TRY IT: Once the line containing "((λ c, if TwoFABackupCode_UserId" is found in the entries below, reproduce it and every line after it, stopping at and including the line containing "(** A live row that was not used. *)"; reproduce nothing else, and keep each line exact.

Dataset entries

(* ===== verification/TwoFactor.v ===== *)
(** * TwoFactor: the second factor of a login

    Models [common/totp.go], [model/twofa.go] and the handlers of
    [controller/twofa.go] (the login handler is in [Login]).  The TOTP library is a
    parameter ([Totp]); random bytes and the new secret are arguments.  A handler
    works on the record it loaded ([TwoFA] is passed and returned) and writes it back
    as a whole. *)

From Stdlib Require Import Ascii.
From S2P Require Export Accounts.
From S2P Require Import Prelude.

(** [totp.Validate] of the code and the secret at a time. *)
Class Totp := { totp_Validate : string -> string -> Z -> bool }.

Definition BackupCodeLength : nat := 8.
Definition BackupCodeCount : nat := 4.
Definition MaxFailAttempts : Z := 5.
Definition LockoutDuration : Z := 300.

(** ** Codes ([common/totp.go]) *)

Definition backup_charset : string := "ABCDEFGHIJKLMNOPQRSTUVWXYZ0123456789".

(** [generateRandomBackupCode] from its eight random bytes. *)
Definition code_char (b : Z) : ascii :=
  match String.get (Z.to_nat (b mod 36)) backup_charset with Some c => c | None => "A" end%char.
Fixpoint text_of (l : list ascii) : string :=
  match l with [] => "" | c :: l => String c (text_of l) end.
Definition generateRandomBackupCode (bytes : list Z) : string :=
  let code := text_of (map code_char bytes) in
  str_take 4 code +:+ "-" +:+ str_drop 4 code.

(** [ValidateBackupCode] of the package [common]: the format. *)
Definition backup_char (c : ascii) : bool :=
  let n := nat_of_ascii c in
  (Nat.leb 65 n && Nat.leb n 90) || (Nat.leb 48 n && Nat.leb n 57).
Fixpoint all_chars (p : ascii -> bool) (s : string) : bool :=
  match s with EmptyString => true | String c s => p c && all_chars p s end.
Definition cleanCode (code : string) : string := ToUpper (ReplaceAll code "-" "").
Definition backup_format (code : string) : bool :=
  Nat.eqb (String.length (cleanCode code)) BackupCodeLength && all_chars backup_char (cleanCode code).

Definition NormalizeBackupCode (code : string) : string :=
  if Nat.eqb (String.length (cleanCode code)) BackupCodeLength
  then str_take 4 (cleanCode code) +:+ "-" +:+ str_drop 4 (cleanCode code)
  else code.

Definition ValidateNumericCode (code : string) : result string :=
  let code := ReplaceAll code " " "" in
  if negb (Nat.eqb (String.length code) 6) then Err (EText "验证码必须是6位数字")
  else match Atoi code with
       | None => Err (EText "验证码只能包含数字")
       | Some _ => Ok code
       end.

Section twofactor.
Context {CFG : Config} {ID : Identity} {SITE : Site} {TP : Totp}.

Definition ValidateTOTPCode (secret code : string) : GM bool :=
  let clean := ReplaceAll code " " "" in
  let! now := GetTimestamp in
  ret (Nat.eqb (String.length clean) 6 && totp_Validate clean secret now).

Definition HashBackupCode (salt code : string) : result string :=
  Password2Hash salt (NormalizeBackupCode code).

(** ** Records ([model/twofa.go]) *)

Definition twofa_row (userId : Z) (w : World) : option TwoFA := Tables_twofas (World_db w) !! userId.

Definition GetTwoFAByUserId (userId : Z) : GM (option TwoFA) :=
  do! fail_if (userId =? 0) (EText "用户ID不能为空") in
  let! r := attempt (first (twofa_row userId)) in
  match r with
  | Ok t => ret (Some t)
  | Err ERecordNotFound => ret None
  | Err e => fail e
  end.

Definition IsTwoFAEnabled (userId : Z) : GM bool :=
  let! r := attempt (GetTwoFAByUserId userId) in
  ret (match r with Ok (Some t) => TwoFA_IsEnabled t | _ => false end).

Definition put_twofa (t : TwoFA) (db : Tables) : Tables :=
  set_Tables_twofas (<[TwoFA_UserId t := t]> (Tables_twofas db)) db.

(** [DB.Save]: the row with the record's id, inserted when it is gone; the user's
    column is unique. *)
Definition TwoFA_Update (t : TwoFA) : GM unit :=
  do! fail_if (TwoFA_Id t =? 0) (EText "2FA记录ID不能为空") in
  exec (λ w,
    match twofa_row (TwoFA_UserId t) w with
    | Some row => if TwoFA_Id row =? TwoFA_Id t then (Ok tt, on_db (put_twofa t) w)
                  else (Err (EDriver "UNIQUE constraint failed"), w)
    | None => (Ok tt, on_db (put_twofa t) w)
    end).

Definition TwoFA_Create (userId : Z) (secret : string) : GM unit :=
  let! existing := GetTwoFAByUserId userId in
  do! fail_if (match existing with Some _ => true | None => false end) (EText "用户已存在2FA设置") in
  let! r := attempt (first (user_row userId)) in
  match r with
  | Err ERecordNotFound => fail (EText "用户不存在")
  | Err e => fail e
  | Ok _ =>
      create (λ w, bool_decide (is_Some (twofa_row userId w)))
        (λ w, (tt, on_db (λ db, set_Tables_next_twofa (Tables_next_twofa db + 1)
           (put_twofa (mkTwoFA (Tables_next_twofa db) userId secret false 0 None None) db)) w))
  end.

Definition delete_backup_codes (p : TwoFABackupCode -> bool) (db : Tables) : Tables :=
  set_Tables_backup_codes (filter (λ '(_, c), p c = false) (Tables_backup_codes db)) db.

Definition TwoFA_Delete (t : TwoFA) : GM unit :=
  do! fail_if (TwoFA_Id t =? 0) (EText "2FA记录ID不能为空") in
  transaction (
    do! update (on_db (delete_backup_codes (λ c, TwoFABackupCode_UserId c =? TwoFA_UserId t))) in
    update (on_db (λ db, set_Tables_twofas
      (filter (λ '(_, row), TwoFA_Id row ≠ TwoFA_Id t) (Tables_twofas db)) db))).

Definition failed_once (now : Z) (t : TwoFA) : TwoFA :=
  let n := wrap64 (TwoFA_FailedAttempts t + 1) in
  {| t with TwoFA_FailedAttempts := n;
            TwoFA_LockedUntil := if MaxFailAttempts <=? n then Some (now + LockoutDuration)
                                 else TwoFA_LockedUntil t |}.

Definition IncrementFailedAttempts (t : TwoFA) : GM TwoFA :=
  let! now := GetTimestamp in
  do! ignore (TwoFA_Update (failed_once now t)) in
  ret (failed_once now t).

Definition IsLocked (t : TwoFA) : GM bool :=
  let! now := GetTimestamp in
  ret (match TwoFA_LockedUntil t with None => false | Some until => now <? until end).

Definition CreateBackupCodes (userId : Z) (salts : list string) (codes : list string) : GM unit :=
  transaction (
    do! update (on_db (λ db, set_Tables_backup_codes
          ((λ c, if TwoFABackupCode_UserId c =? userId then {| c with TwoFABackupCode_Deleted := true |} else c)
             <$> Tables_backup_codes db) db)) in
    for_each (λ '(salt, code),
      let! hashedCode := lift_result (HashBackupCode salt code) in
      update (on_db (λ db, set_Tables_next_backup_code (Tables_next_backup_code db + 1)
        (set_Tables_backup_codes (<[Tables_next_backup_code db :=
           mkTwoFABackupCode userId hashedCode false None false]> (Tables_backup_codes db)) db))))
      (zip salts codes)).

(** A live row that was not used. *)
Definition unused (userId : Z) (c : TwoFABackupCode) : bool :=
  (TwoFABackupCode_UserId c =? userId) && negb (TwoFABackupCode_IsUsed c)
  && negb (TwoFABackupCode_Deleted c).
Definition unused_codes (userId : Z) (w : World) : list (Z * TwoFABackupCode) :=
  List.filter (λ '(_, c), unused userId c)
    (merge_sort (λ a b : Z * TwoFABackupCode, Is_true (a.1 <=? b.1)) (map_to_list (Tables_backup_codes (World_db w)))).

(** [ValidateBackupCode] of the package [model] *)
Definition ValidateBackupCode (userId : Z) (code : string) : GM bool :=
  do! fail_if (negb (backup_format code)) (EText "验证码或备用码不正确") in
  let! backupCodes := select (unused_codes userId) in
  match List.find (λ '(_, bc), ValidatePasswordAndHash (NormalizeBackupCode code) (TwoFABackupCode_CodeHash bc))
          backupCodes with
  | None => ret false
  | Some (id, bc) =>
      let! now := GetTimestamp in
      do! update (on_db (λ db, set_Tables_backup_codes (<[id :=
            {| bc with TwoFABackupCode_IsUsed := true; TwoFABackupCode_UsedAt := Some now |}]>
            (Tables_backup_codes db)) db)) in
      ret true
  end.

Definition GetUnusedBackupCodeCount (userId : Z) : GM Z :=
  select (λ w, Z.of_nat (length (unused_codes userId w))).

Definition ErrTwoFANotEnabled : error := EText "2fa not enabled".

Definition DisableTwoFA (userId : Z) : GM unit :=
  let! t := GetTwoFAByUserId userId in
  match t with None => fail ErrTwoFANotEnabled | Some t => TwoFA_Delete t end.

Definition TwoFA_Enable (t : TwoFA) : GM unit :=
  TwoFA_Update {| t with TwoFA_IsEnabled := true; TwoFA_FailedAttempts := 0; TwoFA_LockedUntil := None |}.

Definition ErrLocked : error := EText "账户已被锁定，请在%v后重试".

Definition used_now (now : Z) (t : TwoFA) : TwoFA :=
  {| t with TwoFA_FailedAttempts := 0; TwoFA_LockedUntil := None; TwoFA_LastUsedAt := Some now |}.

(** The tail of the two [Validate...AndUpdateUsage]: the verdict and the record. *)
Definition record_usage (t : TwoFA) (valid : bool) : GM (bool * TwoFA) :=
  if valid
  then let! now := GetTimestamp in
       do! ignore (TwoFA_Update (used_now now t)) in ret (true, used_now now t)
  else let! t := IncrementFailedAttempts t in ret (false, t).

Definition ValidateTOTPAndUpdateUsage (t : TwoFA) (code : string) : GM (bool * TwoFA) :=
  let! locked := IsLocked t in
  do! fail_if locked ErrLocked in
  let! valid := ValidateTOTPCode (TwoFA_Secret t) code in
  record_usage t valid.

Definition ValidateBackupCodeAndUpdateUsage (t : TwoFA) (code : string) : GM (bool * TwoFA) :=
  let! locked := IsLocked t in
  do! fail_if locked ErrLocked in
  let! valid := ValidateBackupCode (TwoFA_UserId t) code in
  record_usage t valid.

(** ** Handlers ([controller/twofa.go]) *)

Definition wrong_code : error := EText "验证码或备用码错误，请重试".

(** The check shared by [Disable2FA] and [Verify2FALogin]. *)
Definition verify_code (t : TwoFA) (code : string) : GM unit :=
  let! first_try := (match ValidateNumericCode code with
                     | Ok clean =>
                         let! r := attempt (ValidateTOTPAndUpdateUsage t clean) in
                         ret (match r with Ok p => p | Err _ => (false, t) end)
                     | Err _ => ret (false, t)
                     end) in
  if first_try.1 then ret tt
  else
    let! r := ValidateBackupCodeAndUpdateUsage first_try.2 code in
    fail_if (negb r.1) wrong_code.

Definition Setup2FA (userId : Z) (secret : string) (salts codes : list string) : GM unit :=
  let! existing := GetTwoFAByUserId userId in
  do! (match existing with
       | None => ret tt
       | Some t => if TwoFA_IsEnabled t then fail (EText "用户已启用2FA，请先禁用后重新设置")
                   else TwoFA_Delete t
       end) in
  do! GetUserById userId false in
  do! TwoFA_Create userId secret in
  do! CreateBackupCodes userId salts codes in
  RecordLog userId LogTypeSystem "开始设置两步验证" [].

Definition Enable2FA (userId : Z) (code : string) : GM unit :=
  let! r := GetTwoFAByUserId userId in
  let! t := lift_option r (EText "请先完成2FA初始化设置") in
  do! fail_if (TwoFA_IsEnabled t) (EText "2FA已经启用") in
  let! clean := lift_result (ValidateNumericCode code) in
  let! valid := ValidateTOTPCode (TwoFA_Secret t) clean in
  do! fail_if (negb valid) wrong_code in
  do! TwoFA_Enable t in
  RecordLog userId LogTypeSystem "成功启用两步验证" [].

Definition not_enabled : error := EText "用户未启用2FA".

Definition enabled_twofa (userId : Z) : GM TwoFA :=
  let! r := GetTwoFAByUserId userId in
  match r with
  | Some t => if TwoFA_IsEnabled t then ret t else fail not_enabled
  | None => fail not_enabled
  end.

Definition Disable2FA (userId : Z) (code : string) : GM unit :=
  let! t := enabled_twofa userId in
  do! verify_code t code in
  do! DisableTwoFA userId in
  RecordLog userId LogTypeSystem "禁用两步验证" [].

(** Enabled, locked, and the codes left when that is known. *)
Definition Get2FAStatus (userId : Z) : GM (bool * bool * option Z) :=
  let! r := GetTwoFAByUserId userId in
  match r with
  | None => ret (false, false, None)
  | Some t =>
      let! locked := IsLocked t in
      if TwoFA_IsEnabled t
      then let! count := attempt (GetUnusedBackupCodeCount userId) in
           ret (true, locked, match count with Ok n => Some n | Err _ => None end)
      else ret (false, locked, None)
  end.

Definition RegenerateBackupCodes (userId : Z) (code : string) (salts codes : list string) : GM unit :=
  let! t := enabled_twofa userId in
  let! clean := lift_result (ValidateNumericCode code) in
  let! r := ValidateTOTPAndUpdateUsage t clean in
  do! fail_if (negb r.1) wrong_code in
  do! CreateBackupCodes userId salts codes in
  RecordLog userId LogTypeSystem "重新生成两步验证备用码" [].

End twofactor.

ANSWER TO THIS PROBLEM:
          ((λ c, if TwoFABackupCode_UserId c =? userId then {| c with TwoFABackupCode_Deleted := true |} else c)
             <$> Tables_backup_codes db) db)) in
    for_each (λ '(salt, code),
      let! hashedCode := lift_result (HashBackupCode salt code) in
      update (on_db (λ db, set_Tables_next_backup_code (Tables_next_backup_code db + 1)
        (set_Tables_backup_codes (<[Tables_next_backup_code db :=
           mkTwoFABackupCode userId hashedCode false None false]> (Tables_backup_codes db)) db))))
      (zip salts codes)).

(** A live row that was not used. *)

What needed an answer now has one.